The European Medicines Agency (EMA) is studying data on the Russian vaccine, with a decision on a permit not likely before June. On Tuesday Austrian health minister Rudolf Anschober insisted that “every vaccine used in Austria must be effective and safe”.

A pre-emptive move by Vienna is likely to set off another round of debate in the EU: Berlin insists it will await EMA approval before buying the vaccine while Paris has warned that Moscow is using Sputnik V as a “propaganda tool” of “aggressive diplomacy rather than solidarity”.

Curfews

Reports of Vienna’s Sputnik vaccine procurement came ahead of another full lockdown from April 1st to 11th, aimed at breaking exponential virus growth. The new restrictions include curfews – in some states from 8pm to 6am and in others for 24 hours – except for “basic daily needs”, such as exercise and food shopping.

Easter gatherings have been curtailed with just one individual allowed to visit members of another household.

Austria eased its lockdown in early December, tightened up again immediately after Christmas and relaxed again a month ago. Since then, the seven-day average infection rate in the country of 8.8 million has jumped 78 per cent to 3,200.

Further north, Denmark has said it expects to have all of its 5.8 million residents vaccinated by July 25th, a week earlier than expected, due to the arrival of a larger consignment of the Johnson & Johnson vaccine.

Danish prime minister Mette Frederiksen has presented a timetable for the gradual rollback of restrictions in April and May as vaccination of the over-50s is completed.

Sweden

Meanwhile Sweden is likely to delay the relaxation of restrictions next month after a request from its public health agency.
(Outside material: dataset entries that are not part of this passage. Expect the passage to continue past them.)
Inductive Thrown :=
| ThrownPostgrest (e : PostgrestError)
| ThrownError (msg : string)
| ThrownEvent (ev : string).

(** ** The [screens] relation *)

Module screens.
(** Modelled from the spec: the row type of [Database] (declared in
    [@/types/supabase], which is not among the sources), a relation with
    the columns [id], [name], [html_file], [version], [changes]; [id] is
    generated by the storage and [version] is an integer. *)
Record Row := mkRow {
  id : Z;
  name : jsstring;
  html_file : jsstring;
  version : Z;
  changes : jsstring;
}.

(** The columns an [insert] supplies. *)
Record Insert := mkInsert {
  ins_name : jsstring;
  ins_html_file : jsstring;
  ins_version : Z;
  ins_changes : jsstring;
}.
End screens.

Abbreviation Row := screens.Row.

(** The stored table: its rows in storage order and the next generated id. *)
Record Table := { rows : list Row; next_id : Z }.

(** A response of the backend client: [data], [error], [status]. A failed
    request has [data = null]; so has a successful [insert] or [update]
    without a [select]. *)
Record PostgrestResponse (A : Type) := mkResponse {
  data : option A;
  error : option PostgrestError;
  status : Z;
}.
Arguments mkResponse {A}.
Arguments data {A}.
Arguments error {A}.
Arguments status {A}.

Definition failure {A} (e : PostgrestError) : PostgrestResponse A :=
  mkResponse None (Some e) 0.

(** The component reaches the relation through the Supabase client
    ([createClientComponentClient]), a library outside the component. Its
    query builder is modelled by what it documents: a request resolves to a
    response and does not throw; [eq] filters, [order] sorts, [limit] cuts,
    [maybeSingle] turns the rows into at most one object.

    The component makes four kinds of round trip. Each may fail in transit
    or be refused by the storage: [Faults] says, per round trip, whether it
    does and with which error. A failed request leaves the table as it is. *)
Record Faults := {
  lookup_fault : option PostgrestError;
  version_read_fault : option PostgrestError;
  insert_fault : option PostgrestError;
  update_fault : option PostgrestError;
}.

Definition no_faults : Faults :=
  {| lookup_fault := None; version_read_fault := None;
     insert_fault := None; update_fault := None |}.

(** [.eq('name', n)] *)
Definition eq_name (n : jsstring) (rs : list Row) : list Row :=
  filter (λ r, screens.name r = n) rs.

(** [.eq('id', i)] *)
Definition eq_id (i : Z) (r : Row) : bool := bool_decide (screens.id r = i).

(** The error of [.maybeSingle()] when the filter matches several rows. *)
Definition PGRST116 : PostgrestError :=
  {| code := "PGRST116";
     message := "JSON object requested, multiple (or no) rows returned" |}.

(** [.maybeSingle()]: no row gives [data = null] without an error, one row
    gives that row, several rows give an error (and [data = null]). *)
Definition maybeSingle {A} (rs : list A) : PostgrestResponse A :=
  match rs with
  | [] => mkResponse None None 200
  | [r] => mkResponse (Some r) None 200
  | _ :: _ :: _ => mkResponse None (Some PGRST116) 406
  end.

(** [.order('version', { ascending: false })]: a stable insertion sort. *)
Fixpoint insert_desc (r : Row) (rs : list Row) : list Row :=
  match rs with
  | [] => [r]
  | r' :: rs' =>
      if screens.version r' <? screens.version r
      then r :: r' :: rs'
      else r' :: insert_desc r rs'
  end.

Definition order_version_desc (rs : list Row) : list Row :=
  foldr insert_desc [] rs.

(** [.limit(n)] *)
Definition limit {A} (n : nat) (rs : list A) : list A := take n rs.

(** [from('screens').select('id').eq('name', n).maybeSingle()];
    the selected object [{ id }] is modelled by its [id]. *)
Definition select_id_by_name (net : Faults) (n : jsstring) (t : Table)
  : PostgrestResponse Z :=
  match lookup_fault net with
  | Some e => failure e
  | None => maybeSingle (screens.id <$> eq_name n (rows t))
  end.

(** [from('screens').select('version').order('version', { ascending: false
    }).limit(1)]; each selected object [{ version }] is modelled by the
    value of its [version] property. *)
Definition select_last_version (net : Faults) (t : Table)
  : PostgrestResponse (list JsValue) :=
  match version_read_fault net with
  | Some e => failure e
  | None =>
      mkResponse
        (Some ((λ r, JsNumber (screens.version r)) <$>
                 limit 1 (order_version_desc (rows t))))
        None 200
  end.

(** [from('screens').insert(v)]: the storage generates the [id]. *)
Definition stored (i : Z) (v : screens.Insert) : Row :=
  screens.mkRow i (screens.ins_name v) (screens.ins_html_file v)
    (screens.ins_version v) (screens.ins_changes v).

Definition insert_row (net : Faults) (v : screens.Insert) (t : Table)
  : PostgrestResponse unit * Table :=
  match insert_fault net with
  | Some e => (failure e, t)
  | None =>
      (mkResponse None None 201,
       {| rows := rows t ++ [stored (next_id t) v]; next_id := next_id t + 1 |})
  end.

(** [from('screens').update({ html_file: f }).eq('id', i)] *)
Definition set_html_file (f : jsstring) (r : Row) : Row :=
  screens.mkRow (screens.id r) (screens.name r) f
    (screens.version r) (screens.changes r).

Definition update_html_file (net : Faults) (f : jsstring) (i : Z) (t : Table)
  : PostgrestResponse unit * Table :=
  match update_fault net with
  | Some e => (failure e, t)
  | None =>
      (mkResponse None None 204,
       {| rows := (λ r, if eq_id i r then set_html_file f r else r) <$> rows t;
          next_id := next_id t |})
  end.

(** ** Files and the dropzone *)

(** A [File] as the component sees it: name, MIME type, size in bytes, and
    what [FileReader.readAsText] delivers for it. *)
Inductive ReadResult :=
| Loaded (result : option jsstring)
    (** [onload]; [None] when [event.target?.result] is not a string *)
| Failed (ev : string).
    (** [onerror] with its event *)

Record File := {
  file_name : jsstring;
  file_type : jsstring;
  file_size : Z;
  file_read : ReadResult;
}.

(** ** The state the handlers act on *)

Inductive Request :=
| ReqSelectId (n : jsstring)
| ReqSelectLastVersion
| ReqInsert (v : screens.Insert)
| ReqUpdateHtmlFile (f : jsstring) (i : Z).

Inductive ConsoleEntry :=
| ConsoleError (e : Thrown)
    (** [console.error(error)] of [onSubmit] *)
| ConsoleReadError (e : Thrown)
    (** [console.error('Error reading SVG file', error)] *)
| ConsoleFile (f : File)
    (** [console.log(file)] *)
| ConsoleUpdated (d : option unit)
    (** [console.log({ data: updateResponse.data })] *)
| ConsoleNewVersion (d : option unit)
    (** [console.log({ newVersion: response.data })] *)
| ConsoleCreated (d : option unit) (st : Z).
    (** [console.log({ data, status })] *)

Record FormValues := { name : jsstring; file : jsstring }.

Inductive Field := FieldName | FieldFile.

Record World := mkWorld {
  table : Table;                    (* the backend's [screens] relation *)
  requests : list Request;          (* round trips made so far, in order *)
  console : list ConsoleEntry;      (* developer console, in order *)
  dialogOpen : bool;                (* [useState<boolean>(false)] *)
  refreshes : nat;                  (* calls of [router.refresh()] *)
  svgFile : option (jsstring * jsstring);   (* [{ name, content }] *)
  form : FormValues;                (* the form's current values *)
  formErrors : list (Field * string);       (* messages under the fields *)
}.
Sweden’s state epidemiologist Anders Tegnell told the government in a letter that the number of new Covid-19 cases increased by 16 per cent between the week ending March 14th and the week ending March 24th.

“Making any changes in this situation would send a signal that the risk had reduced,” he said in an interview.

“When adherence reduces that can have extremely large effects on the spread of infection.”

Sweden’s government had been planning to raise the maximum number allowed attend an event to 50 indoors and 100 outdoors from April 11th.

With 10 million residents and 13,430 deaths so far, Sweden’s death rate per capita is many times higher than that of its Nordic neighbours – though lower than some European countries that opted for tighter lockdowns.